The last 7 years or so have seen a remarkable rediscovery of one
of bass fishing's oldest lures, the crankbait. You could fill a
good size library with what's been written about crankbaits over
the years, yet everyone is on such a crankbait surge, you'd think
they were invented yesterday. In a way, maybe they were. The
touring pros have found new and innovative ways to fish
crankbaits that only our grandfathers knew.
In the 30s and 40s, crankbaits and topwaters, and several
lures that acted as both, were about all there was available.
Bass fishermen learned truly exotic ways of use the baits, but
even they were limited by the equipment available. The baits
themselves, mostly made of wood or maybe the occasional hollow
metal, didn't run too deep. If you wanted to get down to the big
fish, you trolled. When throwing plugs, you were pretty much
limited to shallow water.
In the late 50s and early 60s, we discovered other types of
lures. Rubber worms took their place in the tackle box, and later
spinner baits then modern soft plastics were all the rage.
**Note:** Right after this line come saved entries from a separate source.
(** * Coupon validation, redemption and referral registration of [core]

    A shallow embedding of the coupon and affiliate code of
    [core/models.py], [core/views.py] and [core/serializers.py], and the
    properties of it that the specification states.

    Conventions.
    - A Python [str] value is the [string] of the bytes of its UTF-8
      encoding. [Py.len] counts its characters and [Py.strip] removes the
      whitespace of Unicode; [Py.upper] and the [iexact] lookup change the
      case of ASCII letters only, as Python does on ASCII text and SQLite
      on any text.
    - A [DecimalField(max_digits=10, decimal_places=2)] value is the integer
      number of hundredths it denotes ([2.00] is [200]).
    - A [DateTimeField] value is an integer instant.
    - A database table is the list of its rows; a model instance is a
      record that was read from a row and lives on its own afterwards. *)

From Stdlib Require Import List String Ascii ZArith NArith QArith Lia Bool.
From Stdlib.Strings Require Import Byte.
From Stdlib Require Import DecimalString.
Import ListNotations.
Open Scope string_scope.

(** ** Python string operations *)

Module Py.

Definition is_lower (c : ascii) : bool :=
  (N.leb 97 (N_of_ascii c) && N.leb (N_of_ascii c) 122)%bool.

Definition is_upper (c : ascii) : bool :=
  (N.leb 65 (N_of_ascii c) && N.leb (N_of_ascii c) 90)%bool.

Definition is_digit (c : ascii) : bool :=
  (N.leb 48 (N_of_ascii c) && N.leb (N_of_ascii c) 57)%bool.

(** What "uppercase alphanumeric" asks of one character. *)
Definition is_upper_alnum (c : ascii) : bool := (is_upper c || is_digit c)%bool.

Definition upper_char (c : ascii) : ascii :=
  if is_lower c then ascii_of_N (N_of_ascii c - 32) else c.

(** [s.upper()] *)
Fixpoint upper (s : string) : string :=
  match s with
  | EmptyString => EmptyString
  | String c r => String (upper_char c) (upper r)
  end.

(** [s.replace(x, '')] for a one-character [x] *)
Fixpoint remove_char (x : ascii) (s : string) : string :=
  match s with
  | EmptyString => EmptyString
  | String c r =>
      if Ascii.eqb c x then remove_char x r else String c (remove_char x r)
  end.
Lemma cleared_grade_edge (q0 : string) (s : AgentState) (log : list Call) :
  attempt_state q0 s ->
  let s' := set_retry_count (get_default (retry_count s) 0%Z)
              (set_documents [] s) in
  exists n',
    next_node N_grade_documents s' log = (Ok n', log) /\
    ready q0 n' s' /\
    (steps_left n' s' < steps_left N_grade_documents s)%nat /\
    (transforms_left n' s' <= transforms_left N_grade_documents s)%nat /\
    (web_searches_left n' <= 1)%nat.
Proof.
  intros Ha s'.
  assert (Rs : retries s' = retries s) by reflexivity.
  assert (Ha' : attempt_state q0 s')
    by (apply (attempt_state_same q0 s); auto).
  rewrite next_after_cleared_grade by reflexivity.
  fold (retries s'). rewrite Rs. unfold max_retries.
  destruct (attempt_state_retries q0 s Ha) as [R|R]; rewrite R; simpl.
  - exists N_transform_query. split; [reflexivity|].
    split; [split; [exact Ha'|now rewrite Rs]|].
    unfold steps_left, transforms_left. rewrite R. simpl. lia.
  - exists N_plan_research. split; [reflexivity|].
    split; [split; [exact Ha'|exact I]|].
    unfold steps_left, transforms_left. rewrite R. simpl. lia.
Qed.

Lemma step_grade (self : t) (q0 : string) (s : AgentState) (log : list Call) :
  ready q0 N_grade_documents s -> step_ok self q0 N_grade_documents s log.
Proof.
  unfold step_ok.
  intros [Ha Hd]. destruct (attempt_state_question q0 s Ha) as (q & Hq).
  destruct (documents s) as [docs|] eqn:Ed; [|contradiction].
  destruct (grade_returns (relevance_grader self) q docs log)
    as (v & l1 & E & Hv).
  simpl run_node. unfold grade_documents, bind, getitem. rewrite Hq, Ed.
  unfold ret at 1 2. rewrite E.
  destruct Hv as [-> | ->];
    [ change (String.eqb "relevant" "irrelevant") with false
    | change (String.eqb "irrelevant" "irrelevant") with true ];
    cbv iota; unfold ret; cbv beta iota.
  - destruct docs as [|d ds].
    + destruct (cleared_grade_edge q0 s l1 Ha)
        as (n' & H1 & H2 & H3 & H4 & H5).
      exists n'. repeat split; auto; apply H2.
    + exists N_generate. split; [reflexivity|].
      split; [split; [apply (attempt_state_same q0 s); auto|discriminate]|].
      unfold steps_left, transforms_left.
      destruct (retries s <? 1)%Z; simpl; repeat split; auto; lia.
  - destruct (cleared_grade_edge q0 s l1 Ha)
      as (n' & H1 & H2 & H3 & H4 & H5).
    exists n'. repeat split; auto; apply H2.
Qed.

Lemma step_transform (self : t) (q0 : string) (s : AgentState)
    (log : list Call) :
  ready q0 N_transform_query s -> step_ok self q0 N_transform_query s log.
Proof.
  unfold step_ok.
  intros [Ha R]. destruct (attempt_state_question q0 s Ha) as (q & Hq).
  simpl run_node. rewrite (transform_query_node s q log Hq).
  exists N_retrieve. split; [reflexivity|].
  assert (R' : retries (set_retry_count (get_default (retry_count s) 0 + 1)%Z
                          (set_question (q ++ " overview details")%string s))
               = 1%Z).
  { unfold retries in *. simpl. lia. }
  split; [split; auto|].
  - right. split; [exact R'|]. destruct Ha as [[_ Q]|[R1 _]]; [|lia].
    simpl. rewrite Hq in Q. now injection Q as ->.
  - unfold steps_left, transforms_left. rewrite R'. simpl.
    repeat split; auto.
Qed.

Lemma step_generate (self : t) (q0 : string) (s : AgentState)
    (log : list Call) :
  ready q0 N_generate s -> step_ok self q0 N_generate s log.
Proof.
  unfold step_ok.
  intros [Ha Hd]. destruct (attempt_state_question q0 s Ha) as (q & Hq).
  destruct (documents s) as [docs|] eqn:Ed; [|contradiction].
  simpl run_node. unfold generate, bind, getitem, call. rewrite Hq, Ed.
  unfold ret at 1 2.
  destruct (generate_answer self q docs) as [r|e] eqn:E.
  - exists N_check_hallucination. split; [reflexivity|].
    split; [split; [apply (attempt_state_same q0 s); auto|]|].
    + simpl. rewrite Ed. split; discriminate.
    + simpl. repeat split; auto.
  - right. now exists q, docs.
Qed.

Lemma step_check (self : t) (q0 : string) (s : AgentState) (log : list Call) :
  ready q0 N_check_hallucination s ->
  step_ok self q0 N_check_hallucination s log.
Proof.
  unfold step_ok.
  intros [Ha [Hd Hans]].
  destruct (documents s) as [docs|] eqn:Ed; [|contradiction].
  destruct (answer s) as [ans|] eqn:Ea; [|contradiction].
  destruct (check_hallucination_total self s ans docs log Ea Ed)
    as (g & l1 & E & Hg).
  simpl run_node. rewrite E.
  unfold next_node, decide_after_check. simpl hallucination_grade.
  simpl get_default at 1.
  assert (Hr : forall n', ready q0 n' s ->
                          ready q0 n' (set_hallucination_grade g s)).
  { intros n' [H1 H2]. split; [apply (attempt_state_same q0 s); auto|].
    destruct n'; auto. }
  destruct Hg as [-> | ->]; simpl String.eqb; cbv iota.
  - exists END. split; [reflexivity|]. split; [apply Hr; split; auto|].
    simpl. repeat split; auto.
  - simpl is_web. destruct (is_web s) as [[|]|]; simpl get_default; cbv iota.
    + exists END. split; [reflexivity|]. split; [apply Hr; split; auto|].
      simpl. repeat split; auto.
    + exists N_plan_research. split; [reflexivity|].
      split; [apply Hr; split; auto|]. simpl. repeat split; auto.
    + exists N_plan_research. split; [reflexivity|].
      split; [apply Hr; split; auto|]. simpl. repeat split; auto.
Qed.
In the 70s, crankbaits made a reappearance starting with a
plug called the Big O. This big round body bait caught fish
everywhere it went, and pretty soon, it and all it's imitators
were pretty much everywhere. As all baits overexposed are prone
to do, it cooled off after a few years and fishermen moved on to
new baits once again. Carolina Rigs brought plastic worms back
into vogue and the spinnerbaits had a big run.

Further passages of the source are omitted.